━━━━━ Data for the task ━━━━━
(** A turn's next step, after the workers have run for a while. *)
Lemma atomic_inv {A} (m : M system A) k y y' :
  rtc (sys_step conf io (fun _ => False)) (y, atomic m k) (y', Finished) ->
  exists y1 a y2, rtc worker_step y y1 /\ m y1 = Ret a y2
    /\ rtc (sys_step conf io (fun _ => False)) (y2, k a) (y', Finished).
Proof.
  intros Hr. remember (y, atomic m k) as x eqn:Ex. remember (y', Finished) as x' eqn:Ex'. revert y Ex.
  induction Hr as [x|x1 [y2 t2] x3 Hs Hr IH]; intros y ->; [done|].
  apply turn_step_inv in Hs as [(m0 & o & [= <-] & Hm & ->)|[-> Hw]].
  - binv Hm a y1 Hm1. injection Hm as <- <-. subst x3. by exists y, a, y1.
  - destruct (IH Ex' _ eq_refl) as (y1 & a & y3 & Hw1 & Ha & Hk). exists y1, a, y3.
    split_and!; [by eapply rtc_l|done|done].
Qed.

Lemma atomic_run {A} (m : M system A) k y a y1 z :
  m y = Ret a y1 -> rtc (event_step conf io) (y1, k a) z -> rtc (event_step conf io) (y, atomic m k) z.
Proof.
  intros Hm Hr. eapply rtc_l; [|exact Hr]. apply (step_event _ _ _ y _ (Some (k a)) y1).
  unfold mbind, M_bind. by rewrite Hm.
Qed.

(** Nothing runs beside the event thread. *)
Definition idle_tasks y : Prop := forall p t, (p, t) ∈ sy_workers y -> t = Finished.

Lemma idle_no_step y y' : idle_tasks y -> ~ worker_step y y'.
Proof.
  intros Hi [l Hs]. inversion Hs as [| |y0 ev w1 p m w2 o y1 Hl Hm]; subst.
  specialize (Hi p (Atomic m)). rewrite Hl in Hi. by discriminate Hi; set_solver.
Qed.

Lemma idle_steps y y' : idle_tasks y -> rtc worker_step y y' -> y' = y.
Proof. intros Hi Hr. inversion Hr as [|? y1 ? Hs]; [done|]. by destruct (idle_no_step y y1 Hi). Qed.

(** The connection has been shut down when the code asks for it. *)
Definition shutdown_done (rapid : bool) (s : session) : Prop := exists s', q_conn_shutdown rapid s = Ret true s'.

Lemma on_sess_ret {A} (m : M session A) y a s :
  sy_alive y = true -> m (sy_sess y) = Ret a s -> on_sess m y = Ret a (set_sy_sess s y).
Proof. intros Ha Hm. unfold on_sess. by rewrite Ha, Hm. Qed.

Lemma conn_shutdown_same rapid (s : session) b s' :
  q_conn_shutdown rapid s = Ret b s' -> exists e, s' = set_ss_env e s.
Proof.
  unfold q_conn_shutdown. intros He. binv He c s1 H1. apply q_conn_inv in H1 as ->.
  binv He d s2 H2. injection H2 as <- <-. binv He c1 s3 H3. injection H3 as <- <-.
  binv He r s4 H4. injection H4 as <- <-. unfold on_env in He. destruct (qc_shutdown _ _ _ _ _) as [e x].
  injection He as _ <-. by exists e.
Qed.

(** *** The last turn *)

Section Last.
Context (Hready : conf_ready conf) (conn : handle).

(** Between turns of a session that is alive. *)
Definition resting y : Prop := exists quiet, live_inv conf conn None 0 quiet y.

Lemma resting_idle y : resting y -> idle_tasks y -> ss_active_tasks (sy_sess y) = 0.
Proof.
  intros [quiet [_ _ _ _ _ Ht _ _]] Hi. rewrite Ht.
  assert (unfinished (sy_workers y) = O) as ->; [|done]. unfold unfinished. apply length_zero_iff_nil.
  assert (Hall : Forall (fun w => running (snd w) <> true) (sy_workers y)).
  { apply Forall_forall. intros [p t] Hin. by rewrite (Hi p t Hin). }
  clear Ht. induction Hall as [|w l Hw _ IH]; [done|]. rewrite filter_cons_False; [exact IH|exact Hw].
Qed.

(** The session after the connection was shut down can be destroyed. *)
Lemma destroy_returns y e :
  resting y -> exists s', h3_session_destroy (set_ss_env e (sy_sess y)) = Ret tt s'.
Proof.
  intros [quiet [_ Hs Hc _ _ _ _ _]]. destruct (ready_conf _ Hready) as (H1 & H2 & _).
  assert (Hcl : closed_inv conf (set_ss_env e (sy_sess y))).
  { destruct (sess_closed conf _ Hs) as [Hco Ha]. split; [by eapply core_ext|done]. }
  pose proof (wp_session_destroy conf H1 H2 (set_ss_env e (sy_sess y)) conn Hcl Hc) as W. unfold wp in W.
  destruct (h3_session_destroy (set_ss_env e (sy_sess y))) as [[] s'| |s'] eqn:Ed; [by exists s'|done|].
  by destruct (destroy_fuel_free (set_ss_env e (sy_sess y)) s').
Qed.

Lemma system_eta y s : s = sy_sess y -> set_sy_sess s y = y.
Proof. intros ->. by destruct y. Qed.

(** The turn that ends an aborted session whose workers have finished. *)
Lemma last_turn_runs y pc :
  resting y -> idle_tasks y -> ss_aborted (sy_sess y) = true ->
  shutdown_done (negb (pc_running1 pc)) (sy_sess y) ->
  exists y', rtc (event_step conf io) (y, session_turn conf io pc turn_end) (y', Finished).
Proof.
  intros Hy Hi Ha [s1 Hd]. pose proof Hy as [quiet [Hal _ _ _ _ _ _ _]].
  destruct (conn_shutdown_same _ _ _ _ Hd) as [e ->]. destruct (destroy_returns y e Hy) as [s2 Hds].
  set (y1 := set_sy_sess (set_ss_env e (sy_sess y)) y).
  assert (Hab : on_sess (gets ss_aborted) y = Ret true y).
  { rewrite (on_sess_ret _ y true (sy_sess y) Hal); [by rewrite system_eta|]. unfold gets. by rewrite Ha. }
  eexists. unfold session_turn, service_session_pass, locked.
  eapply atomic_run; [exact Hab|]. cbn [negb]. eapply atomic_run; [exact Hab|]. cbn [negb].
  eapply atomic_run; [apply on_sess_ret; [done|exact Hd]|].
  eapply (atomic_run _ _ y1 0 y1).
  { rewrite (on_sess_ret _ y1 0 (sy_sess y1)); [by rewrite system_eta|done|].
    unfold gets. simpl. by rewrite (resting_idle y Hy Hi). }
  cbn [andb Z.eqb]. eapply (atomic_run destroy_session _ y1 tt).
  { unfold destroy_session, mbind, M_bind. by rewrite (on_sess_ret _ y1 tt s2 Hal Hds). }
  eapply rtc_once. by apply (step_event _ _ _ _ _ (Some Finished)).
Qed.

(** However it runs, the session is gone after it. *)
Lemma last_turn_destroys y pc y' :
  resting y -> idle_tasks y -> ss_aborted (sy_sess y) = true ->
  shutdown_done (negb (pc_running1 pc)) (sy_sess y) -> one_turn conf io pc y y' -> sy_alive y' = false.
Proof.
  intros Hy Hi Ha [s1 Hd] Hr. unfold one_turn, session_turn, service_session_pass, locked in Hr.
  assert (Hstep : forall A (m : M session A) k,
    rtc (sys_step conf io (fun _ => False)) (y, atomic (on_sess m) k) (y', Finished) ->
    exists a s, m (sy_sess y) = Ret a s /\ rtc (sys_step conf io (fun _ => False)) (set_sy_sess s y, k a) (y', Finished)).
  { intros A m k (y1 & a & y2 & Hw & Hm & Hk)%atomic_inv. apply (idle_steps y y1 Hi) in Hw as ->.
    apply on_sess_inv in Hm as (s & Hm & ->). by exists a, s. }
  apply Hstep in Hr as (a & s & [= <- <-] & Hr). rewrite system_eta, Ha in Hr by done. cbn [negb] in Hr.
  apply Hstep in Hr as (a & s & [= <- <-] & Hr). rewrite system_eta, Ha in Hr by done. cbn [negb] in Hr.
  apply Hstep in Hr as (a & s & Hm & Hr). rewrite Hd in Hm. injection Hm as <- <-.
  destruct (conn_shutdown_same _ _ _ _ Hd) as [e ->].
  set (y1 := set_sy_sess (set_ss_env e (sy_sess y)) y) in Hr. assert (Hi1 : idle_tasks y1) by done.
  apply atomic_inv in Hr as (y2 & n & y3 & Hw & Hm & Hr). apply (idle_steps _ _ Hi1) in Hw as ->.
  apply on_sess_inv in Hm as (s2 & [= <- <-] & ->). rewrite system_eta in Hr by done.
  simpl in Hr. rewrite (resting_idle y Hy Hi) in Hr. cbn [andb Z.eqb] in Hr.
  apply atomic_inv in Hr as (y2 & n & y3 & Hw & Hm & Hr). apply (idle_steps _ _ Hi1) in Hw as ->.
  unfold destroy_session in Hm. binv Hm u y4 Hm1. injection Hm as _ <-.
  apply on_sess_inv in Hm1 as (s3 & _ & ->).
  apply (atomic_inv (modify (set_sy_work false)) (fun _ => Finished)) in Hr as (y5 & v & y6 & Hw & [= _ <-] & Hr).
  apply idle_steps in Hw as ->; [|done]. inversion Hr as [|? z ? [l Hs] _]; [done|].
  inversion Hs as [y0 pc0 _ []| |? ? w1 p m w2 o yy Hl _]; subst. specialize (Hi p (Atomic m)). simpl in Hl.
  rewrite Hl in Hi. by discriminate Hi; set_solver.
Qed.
━━━━━
Description of the task: Please set down, with no changes, the line that contains "apply idle_steps in" and all the lines after it until the entries end; write nothing besides them.

Task output:
  apply idle_steps in Hw as ->; [|done]. inversion Hr as [|? z ? [l Hs] _]; [done|].
  inversion Hs as [y0 pc0 _ []| |? ? w1 p m w2 o yy Hl _]; subst. specialize (Hi p (Atomic m)). simpl in Hl.
  rewrite Hl in Hi. by discriminate Hi; set_solver.
Qed.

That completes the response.